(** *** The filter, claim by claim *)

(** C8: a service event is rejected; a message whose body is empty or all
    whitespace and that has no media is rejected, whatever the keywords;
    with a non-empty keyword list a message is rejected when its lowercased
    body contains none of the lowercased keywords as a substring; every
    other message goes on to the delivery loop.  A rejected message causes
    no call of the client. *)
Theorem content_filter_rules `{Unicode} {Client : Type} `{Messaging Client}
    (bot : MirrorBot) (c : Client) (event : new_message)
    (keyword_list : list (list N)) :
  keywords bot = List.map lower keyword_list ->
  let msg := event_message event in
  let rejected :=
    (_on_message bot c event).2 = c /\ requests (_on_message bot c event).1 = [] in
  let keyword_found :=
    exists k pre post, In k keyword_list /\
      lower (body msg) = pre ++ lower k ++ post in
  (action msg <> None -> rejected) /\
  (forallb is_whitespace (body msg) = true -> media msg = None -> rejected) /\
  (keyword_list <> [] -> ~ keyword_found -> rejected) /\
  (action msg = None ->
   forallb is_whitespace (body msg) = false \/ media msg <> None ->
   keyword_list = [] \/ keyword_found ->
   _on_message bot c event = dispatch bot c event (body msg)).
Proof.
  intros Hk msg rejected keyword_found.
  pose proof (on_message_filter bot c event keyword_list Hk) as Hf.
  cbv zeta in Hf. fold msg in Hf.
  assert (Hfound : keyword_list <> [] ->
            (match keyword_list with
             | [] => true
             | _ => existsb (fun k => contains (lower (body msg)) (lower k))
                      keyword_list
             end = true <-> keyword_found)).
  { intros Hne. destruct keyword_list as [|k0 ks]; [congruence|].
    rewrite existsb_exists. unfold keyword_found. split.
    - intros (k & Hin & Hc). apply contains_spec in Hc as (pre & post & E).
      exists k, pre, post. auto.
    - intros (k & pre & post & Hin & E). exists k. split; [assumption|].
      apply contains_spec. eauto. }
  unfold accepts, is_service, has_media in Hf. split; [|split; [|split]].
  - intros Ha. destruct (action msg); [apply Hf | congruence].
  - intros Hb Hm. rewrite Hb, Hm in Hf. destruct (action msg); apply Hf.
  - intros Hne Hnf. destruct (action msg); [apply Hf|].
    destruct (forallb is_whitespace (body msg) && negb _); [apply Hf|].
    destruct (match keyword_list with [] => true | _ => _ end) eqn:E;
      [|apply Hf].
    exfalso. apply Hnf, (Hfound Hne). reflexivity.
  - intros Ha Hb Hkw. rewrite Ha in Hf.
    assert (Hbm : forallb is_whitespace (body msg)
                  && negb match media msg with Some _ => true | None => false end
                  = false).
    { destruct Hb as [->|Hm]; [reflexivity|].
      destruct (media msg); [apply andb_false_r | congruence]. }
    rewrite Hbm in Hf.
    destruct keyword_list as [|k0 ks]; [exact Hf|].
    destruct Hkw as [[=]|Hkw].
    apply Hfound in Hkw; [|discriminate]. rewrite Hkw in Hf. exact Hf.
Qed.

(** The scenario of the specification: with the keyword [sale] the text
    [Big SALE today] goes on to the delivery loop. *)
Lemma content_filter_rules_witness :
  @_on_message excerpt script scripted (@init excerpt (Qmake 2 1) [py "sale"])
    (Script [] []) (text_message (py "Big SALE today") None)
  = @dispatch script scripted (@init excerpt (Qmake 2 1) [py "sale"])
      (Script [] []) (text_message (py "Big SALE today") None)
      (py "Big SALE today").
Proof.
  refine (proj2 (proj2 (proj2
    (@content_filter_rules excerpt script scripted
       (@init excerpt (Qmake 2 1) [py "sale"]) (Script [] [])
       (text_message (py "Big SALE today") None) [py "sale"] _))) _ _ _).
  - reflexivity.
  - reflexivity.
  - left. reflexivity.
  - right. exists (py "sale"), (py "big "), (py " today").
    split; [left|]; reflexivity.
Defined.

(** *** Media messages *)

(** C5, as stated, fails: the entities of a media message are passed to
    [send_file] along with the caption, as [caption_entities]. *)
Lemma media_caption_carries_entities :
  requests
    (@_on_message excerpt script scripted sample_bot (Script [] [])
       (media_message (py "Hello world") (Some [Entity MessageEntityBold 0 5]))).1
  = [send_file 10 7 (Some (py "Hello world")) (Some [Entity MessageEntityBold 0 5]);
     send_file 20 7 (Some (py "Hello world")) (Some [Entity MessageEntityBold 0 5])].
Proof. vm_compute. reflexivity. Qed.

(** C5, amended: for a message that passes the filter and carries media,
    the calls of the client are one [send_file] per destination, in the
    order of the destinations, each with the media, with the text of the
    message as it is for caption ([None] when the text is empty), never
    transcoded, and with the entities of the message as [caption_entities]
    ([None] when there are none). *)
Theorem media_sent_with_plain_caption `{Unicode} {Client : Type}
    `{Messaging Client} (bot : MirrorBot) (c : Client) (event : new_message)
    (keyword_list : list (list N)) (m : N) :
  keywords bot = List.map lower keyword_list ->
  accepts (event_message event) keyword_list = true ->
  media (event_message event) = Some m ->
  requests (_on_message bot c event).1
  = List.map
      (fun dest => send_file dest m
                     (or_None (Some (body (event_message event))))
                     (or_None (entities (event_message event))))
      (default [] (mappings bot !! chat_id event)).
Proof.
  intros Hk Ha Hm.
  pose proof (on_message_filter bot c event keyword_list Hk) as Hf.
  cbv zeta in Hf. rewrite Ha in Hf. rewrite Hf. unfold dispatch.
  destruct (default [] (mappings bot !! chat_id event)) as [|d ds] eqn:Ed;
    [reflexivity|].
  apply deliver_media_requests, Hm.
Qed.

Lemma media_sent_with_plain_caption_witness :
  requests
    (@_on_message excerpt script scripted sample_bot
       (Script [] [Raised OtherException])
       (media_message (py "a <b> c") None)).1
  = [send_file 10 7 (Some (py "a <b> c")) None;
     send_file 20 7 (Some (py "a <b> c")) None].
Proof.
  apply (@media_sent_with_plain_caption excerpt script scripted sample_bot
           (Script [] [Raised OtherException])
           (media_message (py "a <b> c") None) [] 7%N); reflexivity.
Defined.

Work to complete: Reproduce, word for word and in full, only the lines above that start at the line with "(keyword_list <> []" and run through the line with "intros Hk msg rejected keyword_found.", both ends included.

Exercise answer:
  (keyword_list <> [] -> ~ keyword_found -> rejected) /\
  (action msg = None ->
   forallb is_whitespace (body msg) = false \/ media msg <> None ->
   keyword_list = [] \/ keyword_found ->
   _on_message bot c event = dispatch bot c event (body msg)).
Proof.
  intros Hk msg rejected keyword_found.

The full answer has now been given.